(Collection entries)
┌──
(** * Failure-analysis enrichment pipeline (llm-failure-analysis.js)

    A shallow embedding of [.github/scripts/llm-failure-analysis.js]:
    the JSON documents the script reads and rewrites, the JavaScript
    coercions it relies on, the file system it touches, the two model
    transports, and the functions [findFailedResults], [buildPrompt],
    [callOllamaHttp], [callOllamaCli], [analyzeFailures] and [parseArgs]
    with the options that the script builds from them, followed by the
    properties of the pipeline.

    Conventions of the model.
    - A JavaScript string is a [string]; one [ascii] stands for one code
      unit, so the model covers texts whose code units are below 256.
    - A JavaScript number is a [Z]; the model covers the safe integers
      (magnitude at most 2^53 - 1), on which JavaScript arithmetic and
      printing are exact.  [JSON_parse] rejects numeric literals with a
      fraction or an exponent and integers outside that range, and
      escapes [\uXXXX] above 255.
    - [undefined] is [None] in an [option jvalue]. *)

From Stdlib Require Import ZArith NArith Ascii String List Lia Bool.
From stdpp Require Import base option list strings gmap.

Local Open Scope string_scope.
Local Open Scope list_scope.

(** ** Characters and decimal numerals *)

Definition code (c : ascii) : N := N_of_ascii c.

Definition is_digit (c : ascii) : bool :=
  (48 <=? code c)%N && (code c <=? 57)%N.

Definition digit_val (c : ascii) : N := (code c - 48)%N.

Definition digit_char (d : N) : ascii := ascii_of_N (48 + d).

(** JSON white space: space, tab, line feed, carriage return. *)
Definition is_ws (c : ascii) : bool :=
  (code c =? 32)%N || (code c =? 9)%N || (code c =? 10)%N || (code c =? 13)%N.

Fixpoint skip_ws (s : string) : string :=
  match s with
  | String c r => if is_ws c then skip_ws r else s
  | EmptyString => EmptyString
  end.

(** Most significant digit first; [fuel] bounds the number of digits. *)
Fixpoint digits_of (fuel : nat) (n : N) (acc : string) : string :=
  match fuel with
  | O => acc
  | S fuel' =>
      let acc' := String (digit_char (n mod 10)) acc in
      if (n <? 10)%N then acc' else digits_of fuel' (n / 10) acc'
  end.

Definition N_to_string (n : N) : string :=
  digits_of (S (N.to_nat (N.size n))) n EmptyString.

(** [Number.prototype.toString] on a safe integer. *)
Definition Z_to_string (z : Z) : string :=
  if (z <? 0)%Z then String "-" (N_to_string (Z.abs_N z))
  else N_to_string (Z.abs_N z).

(** Reads the longest run of digits, most significant first. *)
Fixpoint read_digits (s : string) (acc : N) : N * string :=
  match s with
  | String c r =>
      if is_digit c then read_digits r (acc * 10 + digit_val c)%N else (acc, s)
  | EmptyString => (acc, EmptyString)
  end.

Definition MAX_SAFE_INTEGER : N := 9007199254740991.

(** ** JSON documents *)

Unset Elimination Schemes.
Inductive jvalue : Type :=
| JNull
| JBool (b : bool)
| JNum (n : Z)
| JStr (s : string)
| JArr (items : list jvalue)
| JObj (members : list (string * jvalue)).
Set Elimination Schemes.

(** Induction over documents, with the hypothesis available for every
    element of an array and every member of an object. *)
Definition jvalue_ind (P : jvalue -> Prop)
    (Hnull : P JNull)
    (Hbool : forall b, P (JBool b))
    (Hnum : forall n, P (JNum n))
    (Hstr : forall s, P (JStr s))
    (Harr : forall items, Forall P items -> P (JArr items))
    (Hobj : forall members, Forall (fun kv => P (snd kv)) members -> P (JObj members)) :
  forall v, P v :=
  fix go (v : jvalue) : P v :=
    match v with
    | JNull => Hnull
    | JBool b => Hbool b
    | JNum n => Hnum n
    | JStr s => Hstr s
    | JArr items =>
        Harr items
          ((fix all (l : list jvalue) : Forall P l :=
              match l with
              | [] => @List.Forall_nil _ P
              | x :: l' => @List.Forall_cons _ P x l' (go x) (all l')
              end) items)
    | JObj members =>
        Hobj members
          ((fix all (l : list (string * jvalue)) : Forall (fun kv => P (snd kv)) l :=
              match l with
              | [] => @List.Forall_nil _ (fun kv => P (snd kv))
              | kv :: l' => @List.Forall_cons _ (fun kv => P (snd kv)) kv l' (go (snd kv)) (all l')
              end) members)
    end.

(** *** Property order of ordinary objects

    An object lists its array-index keys first, in ascending numeric
    order, then its other keys in creation order. *)

Definition all_digits (s : string) : bool :=
  forallb is_digit (list_ascii_of_string s).

(** The canonical numeric strings below 2^32 - 1. *)
Definition array_index (k : string) : option N :=
  let n := fst (read_digits k 0) in
  if all_digits k && String.eqb (N_to_string n) k && (n <? 4294967295)%N
  then Some n else None.

Definition has_key (k : string) (ms : list (string * jvalue)) : bool :=
  existsb (fun kv => String.eqb (fst kv) k) ms.

Fixpoint replace_member (k : string) (v : jvalue) (ms : list (string * jvalue)) :
    list (string * jvalue) :=
  match ms with
  | [] => []
  | (k', v') :: ms' =>
      if String.eqb k' k then (k', v) :: ms' else (k', v') :: replace_member k v ms'
  end.

(** Position of a new index key [n]: before the first member that is not
    an index key or carries a larger index. *)
Fixpoint insert_index (n : N) (k : string) (v : jvalue) (ms : list (string * jvalue)) :
    list (string * jvalue) :=
  match ms with
  | [] => [(k, v)]
  | (k', v') :: ms' =>
      match array_index k' with
      | Some n' =>
          if (n' <? n)%N then (k', v') :: insert_index n k v ms'
          else (k, v) :: ms
      | None => (k, v) :: ms
      end
  end.
(** * lc3as.py: a shallow embedding of the LC-3 assembler and its checked properties

    The development follows the pipeline of [lc3as.py]:
    lexer ([lex_line], [lex]), parser ([parse_line], [parse]), pass 1
    ([size_of_ins], [make_symbol_table]) and pass 2 ([generate_*],
    [assemble_statement], [assemble]).

    Python integers are [Z]; Python [str] is [string] (8-bit code units);
    the dictionaries with dot syntax ([Obj]) are records whose fields are
    optional, an absent key being [None] and its access raising [KeyError];
    the symbol table is a [gmap string Z]; exceptions are the [Raise] case
    of the [Result] monad. *)

From Stdlib Require Import ZArith List String Ascii Bool Lia DecimalString.
From stdpp Require Import base gmap strings.

Local Open Scope Z_scope.

(** ** Python exceptions and the error monad *)

Inductive PyError : Type :=
| Exception (msg : string)
| KeyError (key : string)
| ValueError (msg : string)
| TypeError (msg : string)
| SyntaxError (msg : string)
| IndexError
| AssertionError
| UnboundLocalError (name : string).

Inductive Result (A : Type) : Type :=
| Ok (a : A)
| Raise (e : PyError).

Arguments Ok {A} a.
Arguments Raise {A} e.

Definition bind {A B : Type} (m : Result A) (k : A -> Result B) : Result B :=
  match m with
  | Ok a => k a
  | Raise e => Raise e
  end.

Notation "x <- m ;; k" := (bind m (fun x => k))
  (at level 100, m at next level, right associativity).

(** [obj.key] on an [Obj]: [__getattr__] is [self[key]], which raises
    [KeyError] when the key is absent. *)
Definition getattr {A : Type} (key : string) (field : option A) : Result A :=
  match field with
  | Some v => Ok v
  | None => Raise (KeyError key)
  end.
Lemma items_made (P : chunk -> Prop) (Q : category -> Prop) (items : list item) :
  (forall it, In it items -> is_header it = true -> Q (section_type it)) ->
  (forall l section ts, Q section -> P (_create_chunk_metadata l section ts)) ->
  forall st,
    Forall P (fst (fst st)) -> Q (snd st) ->
    Forall P (fst (fst (fold_left step items st)))
    /\ Q (snd (fold_left step items st)).
Proof.
  intros Hheaders Hmake. induction items as [|it items IH];
    intros [[chunks current_chunk] current_section] Hchunks Hsection.
  - now split.
  - cbn [fold_left]. cbn [fst snd] in *.
    assert (Hstep : Forall P (fst (fst (step (chunks, current_chunk, current_section) it)))
                    /\ Q (snd (step (chunks, current_chunk, current_section) it))).
    { unfold item_step.
      destruct (is_header it) eqn:Hhead; cbn [andb].
      - destruct (negb (category_eqb (section_type it) current_section)).
        + assert (Hq : Q (section_type it)) by (apply Hheaders; [now left | exact Hhead]).
          assert (Hc : Forall P (if truthy current_chunk
                                 then emit chunks current_chunk current_section
                                 else chunks)).
          { destruct (truthy current_chunk); [|exact Hchunks].
            unfold append_chunk. apply Forall_app. split; [exact Hchunks|].
            constructor; [now apply Hmake | constructor]. }
          destruct (_ >? _)%Z; cbn [fst snd]; [|now split].
          pose proof (sentences_made P (section_type it)
                        (fun l ts => Hmake l _ ts Hq)
                        (_split_into_sentences (Py.join " " [text it]))
                        (_, []) Hc) as Hs.
          destruct (fold_left _ _ _) as [chunks' temp]. now split.
        + destruct (_ >? _)%Z; cbn [fst snd]; [|now split].
          pose proof (sentences_made P current_section
                        (fun l ts => Hmake l _ ts Hsection)
                        (_split_into_sentences (Py.join " " (current_chunk ++ [text it])))
                        (chunks, []) Hchunks) as Hs.
          destruct (fold_left _ _ _) as [chunks' temp]. now split.
      - destruct (_ >? _)%Z; cbn [fst snd]; [|now split].
        pose proof (sentences_made P current_section
                      (fun l ts => Hmake l _ ts Hsection)
                      (_split_into_sentences (Py.join " " (current_chunk ++ [text it])))
                      (chunks, []) Hchunks) as Hs.
        destruct (fold_left _ _ _) as [chunks' temp]. now split. }
    destruct Hstep as [Hc Hq].
    destruct (step (chunks, current_chunk, current_section) it) as [[c1 b1] s1].
    apply IH; auto. intros it' Hin. apply Hheaders. now right.
Qed.

Lemma text_chunks_made (P : chunk -> Prop) (Q : category -> Prop) (items : list item) :
  Q general ->
  (forall it, In it items -> is_header it = true -> Q (section_type it)) ->
  (forall l section ts, Q section -> P (_create_chunk_metadata l section ts)) ->
  Forall P (text_chunks _split_into_sentences now_isoformat self items).
Proof.
  intros Hgeneral Hheaders Hmake. unfold text_chunks.
  destruct (items_made P Q items Hheaders Hmake ([], [], general)) as [Hc Hq];
    [constructor | exact Hgeneral |].
  destruct (fold_left _ _ _) as [[chunks current_chunk] current_section].
  cbn [fst snd] in *. destruct (truthy current_chunk); [|exact Hc].
  unfold append_chunk. apply Forall_app. split; [exact Hc|].
  constructor; [now apply Hmake | constructor].
Qed.

Lemma text_chunks_are_text (items : list item) :
  Forall (fun c => is_text c = true)
         (text_chunks _split_into_sentences now_isoformat self items).
Proof.
  apply (text_chunks_made _ (fun _ => True)); auto.
Qed.

Lemma filter_all {A : Type} (f : A -> bool) (l : list A) :
  Forall (fun x => f x = true) l -> List.filter f l = l.
Proof.
  induction 1 as [|x l Hx _ IH]; [reflexivity|].
  cbn [List.filter]. rewrite Hx. congruence.
Qed.

Lemma filter_none {A : Type} (f : A -> bool) (l : list A) :
  Forall (fun x => f x = false) l -> List.filter f l = [].
Proof.
  induction 1 as [|x l Hx _ IH]; [reflexivity|].
  cbn [List.filter]. now rewrite Hx.
Qed.

Lemma filter_table_text_part (text_part table_part : list chunk) :
  Forall (fun c => is_text c = true) text_part ->
  Forall (fun c => is_text c = false) table_part ->
  List.filter is_table (text_part ++ table_part) = table_part
  /\ List.filter is_text (text_part ++ table_part) = text_part.
Proof.
  intros Htext Htable. rewrite !List.filter_app.
  rewrite (filter_all is_text text_part Htext).
  rewrite (filter_none is_text table_part Htable).
  rewrite (filter_none is_table text_part),
          (filter_all is_table table_part).
  - now rewrite app_nil_r.
  - eapply Forall_impl; [exact Htable|]. intros c Hc. unfold is_table. now rewrite Hc.
  - eapply Forall_impl; [exact Htext|]. intros c Hc. unfold is_table. now rewrite Hc.
Qed.
Lemma Alloc_found {T : Type} (zeroT : T) CONF_DEBUG (h : Heap T) a Count s c :
  wf_alloc a -> 0 <= c ->
  Alloc_scan (S (Z.to_nat (ELT_COUNT_MAX a ÷ RING_ELT_COUNT a))) (m_aRingUsed a)
    (RING_ELT_COUNT a) (ELT_COUNT_MAX a ÷ RING_ELT_COUNT a) Count 0 0 0
  = Ok (Some (s, c)) ->
  Alloc zeroT CONF_DEBUG h a Count
  = Ok (set_cells h (stores (cells h) (m_pElementBuffer a + s * RING_ELT_COUNT a)
                       (replicate (Z.to_nat (c * RING_ELT_COUNT a)) zeroT)),
        set_rings a (take (Z.to_nat s) (m_aRingUsed a) ++ replicate (Z.to_nat c) 255
                     ++ drop (Z.to_nat (s + c)) (m_aRingUsed a)),
        {| m_pStart := m_pElementBuffer a + s * RING_ELT_COUNT a;
           m_Count := c * RING_ELT_COUNT a |}).
Proof.
  intros Hwf Hc Hscan. unfold Alloc.
  pose proof (wf_buffer _ Hwf). pose proof (wf_ring _ Hwf) as HR.
  pose proof (wf_max _ Hwf) as HM. pose proof (quot_mul_le _ _ HM HR).
  assert (Ha : dbg_assert (negb (m_pElementBuffer a =? 0)) "Forgot to call Init()"
               = Ok tt).
  { unfold dbg_assert. by destruct (Z.eqb_spec (m_pElementBuffer a) 0); [lia|]. }
  assert (Hd : int_div (ELT_COUNT_MAX a) (RING_ELT_COUNT a)
               = Ok (ELT_COUNT_MAX a ÷ RING_ELT_COUNT a)).
  { unfold int_div. by destruct (Z.eqb_spec (RING_ELT_COUNT a) 0); [lia|]. }
  rewrite (bind_Ok_eq _ _ _ Ha), (bind_Ok_eq _ _ _ Hd), (bind_Ok_eq _ _ _ Hscan).
  eapply Alloc_scan_sound in Hscan as (Hs & Hsc & _ & _);
    [|apply Hwf|lia|reflexivity|intros r ?; lia].
  rewrite (wf_length _ Hwf) in Hsc.
  assert (Hm : memset_u8 (m_aRingUsed a) s 255 c
               = Ok (take (Z.to_nat s) (m_aRingUsed a) ++ replicate (Z.to_nat c) 255
                     ++ drop (Z.to_nat (s + c)) (m_aRingUsed a))).
  { unfold memset_u8. destruct (Z.ltb_spec s 0); [lia|].
    destruct (Z.ltb_spec c 0); [lia|]. simpl.
    rewrite (wf_length _ Hwf). by destruct (Z.ltb_spec (ELT_COUNT_MAX a ÷ RING_ELT_COUNT a) (s + c)); [lia|]. }
  rewrite (bind_Ok_eq _ _ _ Hm). simpl.
  unfold mem_zero. destruct (Z.ltb_spec (c * RING_ELT_COUNT a) 0); [nia|]. simpl.
  unfold dbg_assert.
  by destruct (Z.leb_spec (s * RING_ELT_COUNT a + c * RING_ELT_COUNT a) (ELT_COUNT_MAX a));
    [|nia].
Qed.

(** X10: when the first eight rings are free, [Alloc(Count)] with
    [1 <= Count <= 8] returns the block at the start of the buffer made
    of the first [Count] rings, whatever the number of elements a ring
    holds: it marks these [Count] rings used and zeroes their
    [Count * RING_ELT_COUNT] elements. *)
Theorem Alloc_takes_Count_rings {T : Type} (zeroT : T) CONF_DEBUG (h : Heap T) a Count :
  wf_alloc a -> 8 <= ELT_COUNT_MAX a ÷ RING_ELT_COUNT a ->
  rings_are (m_aRingUsed a) 0 0 8 -> 1 <= Count <= 8 ->
  Alloc zeroT CONF_DEBUG h a Count
  = Ok (set_cells h (stores (cells h) (m_pElementBuffer a)
                       (replicate (Z.to_nat (Count * RING_ELT_COUNT a)) zeroT)),
        set_rings a (replicate (Z.to_nat Count) 255
                     ++ drop (Z.to_nat Count) (m_aRingUsed a)),
        {| m_pStart := m_pElementBuffer a; m_Count := Count * RING_ELT_COUNT a |}).
Proof.
  intros Hwf H8 Hfree HC. pose proof (wf_ring _ Hwf) as HR.
  rewrite (Alloc_found zeroT _ _ _ _ 0 Count Hwf ltac:(lia)).
  - simpl. by rewrite Z.add_0_r.
  - simpl. destruct (Z.ltb_spec 0 (ELT_COUNT_MAX a ÷ RING_ELT_COUNT a)); [|lia].
    rewrite read_u64_free by (rewrite ?(wf_length _ Hwf); done || lia). simpl.
    rewrite Z.min_l by lia. rewrite !Z.add_0_l.
    by destruct (Z.geb_spec (Count * RING_ELT_COUNT a) Count); [|nia].
Qed.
└──
*WORK INSTRUCTIONS*
Copy, please, exactly the lines that start at the first line of the data and end at the line containing "Definition digit_val (c", both kept and no others.

*EXERCISE RESULT*
(** * Failure-analysis enrichment pipeline (llm-failure-analysis.js)

    A shallow embedding of [.github/scripts/llm-failure-analysis.js]:
    the JSON documents the script reads and rewrites, the JavaScript
    coercions it relies on, the file system it touches, the two model
    transports, and the functions [findFailedResults], [buildPrompt],
    [callOllamaHttp], [callOllamaCli], [analyzeFailures] and [parseArgs]
    with the options that the script builds from them, followed by the
    properties of the pipeline.

    Conventions of the model.
    - A JavaScript string is a [string]; one [ascii] stands for one code
      unit, so the model covers texts whose code units are below 256.
    - A JavaScript number is a [Z]; the model covers the safe integers
      (magnitude at most 2^53 - 1), on which JavaScript arithmetic and
      printing are exact.  [JSON_parse] rejects numeric literals with a
      fraction or an exponent and integers outside that range, and
      escapes [\uXXXX] above 255.
    - [undefined] is [None] in an [option jvalue]. *)

From Stdlib Require Import ZArith NArith Ascii String List Lia Bool.
From stdpp Require Import base option list strings gmap.

Local Open Scope string_scope.
Local Open Scope list_scope.

(** ** Characters and decimal numerals *)

Definition code (c : ascii) : N := N_of_ascii c.

Definition is_digit (c : ascii) : bool :=
  (48 <=? code c)%N && (code c <=? 57)%N.

Definition digit_val (c : ascii) : N := (code c - 48)%N.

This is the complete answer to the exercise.